Which lines run from the start of the data below to the line containing "(** The commands"? Set them down exactly, with none added.

╔══

Definition submit (requests : list Request) (offset : nat) (alive : list nat) : P unit :=
  do! for_do requests (fun r =>
    update (fun c => set_awaited (dset (key_of r) (count_of (key_of r) c + 1) (awaited_counts c)) c));;
  let! groups := lift (group_requests alive offset 0 requests []) in
  let! result := round groups false [] [] in
  for_do groups (fun '(node, group) =>
    let! response := lift (dindex node result) in
    if negb (accepted response =? zlen group) || backpressure response
    then throw (RuntimeError "Unexpected bounded-workload backpressure") else ret tt).

Definition all_nodes : list nat := [0; 1; 2]%nat.

(** *** fenced_reads *)

Definition tickets_of (queries : list (nat * pystr)) (replies : list (nat * Response)) : pyres (list (nat * pyval)) :=
  foldr (fun '(n, _) acc => let? t := dindex n replies in let? l := acc in Ok ((n, ticket t) :: l)) (Ok []) queries.

(** The commands of one polling round; [queries[n]] is there for every ticket. *)
Definition polls (queries : list (nat * pystr)) (tickets : list (nat * pyval)) : list (nat * Action) :=
  (fun '(n, t) => (n, Poll_read t (default [] (dget n queries)))) <$> tickets.

(** One node's poll result. *)
Definition poll_result (started : Q) (replies : list (nat * Response)) (n : nat)
    (acc : list (nat * Z) * list (nat * pyval)) : P (list (nat * Z) * list (nat * pyval)) :=
  let '(results, tickets) := acc in
  let! response := lift (dindex n replies) in
  let read := read_result response in
  if pyeqb (rr_status read) (py "Ready") then
    if negb (pyeqb (rr_sql_error read) (py "None")) then throw (RuntimeError "Fenced read failed: {read}")
    else
      let! now := os p_monotonic in
      do! update (fun c => set_samples (read_latency_samples c ++ [1000 * (now - started)]%Q) c);;
      ret (dset n (rr_rows read) results, ddel n tickets)
  else if pyeqb (rr_status read) (py "Displaced") then
    let! restart := round [] false [] [(n, Begin_read)] in
    let! again := lift (dindex n restart) in
    ret (results, dset n (ticket again) tickets)
  else ret (results, tickets).

Definition fenced_reads (queries : list (nat * pystr)) : P (list (nat * Z)) :=
  let! started := os p_monotonic in
  let! replies := round [] false [] ((fun '(n, _) => (n, Begin_read)) <$> queries) in
  let! tickets := lift (tickets_of queries replies) in
  for_search 0 300 (fun attempt '(results, tickets) =>
    do! (if Nat.eqb (attempt mod 4) 3 then let! _ := round_tick true in ret tt else ret tt);;
    let! replies := round [] false [] (polls queries tickets) in
    let! acc := for_each (fst <$> tickets) (poll_result started replies) (results, tickets) in
    let '(results, tickets) := acc in
    ret (match tickets with [] => inr results | _ => inl (results, tickets) end))
    ([], tickets) (fun _ => throw (RuntimeError "Read barrier did not complete")).
End Controller.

╚══

__Answer area__:
Definition submit (requests : list Request) (offset : nat) (alive : list nat) : P unit :=
  do! for_do requests (fun r =>
    update (fun c => set_awaited (dset (key_of r) (count_of (key_of r) c + 1) (awaited_counts c)) c));;
  let! groups := lift (group_requests alive offset 0 requests []) in
  let! result := round groups false [] [] in
  for_do groups (fun '(node, group) =>
    let! response := lift (dindex node result) in
    if negb (accepted response =? zlen group) || backpressure response
    then throw (RuntimeError "Unexpected bounded-workload backpressure") else ret tt).

Definition all_nodes : list nat := [0; 1; 2]%nat.

(** *** fenced_reads *)

Definition tickets_of (queries : list (nat * pystr)) (replies : list (nat * Response)) : pyres (list (nat * pyval)) :=
  foldr (fun '(n, _) acc => let? t := dindex n replies in let? l := acc in Ok ((n, ticket t) :: l)) (Ok []) queries.

(** The commands of one polling round; [queries[n]] is there for every ticket. *)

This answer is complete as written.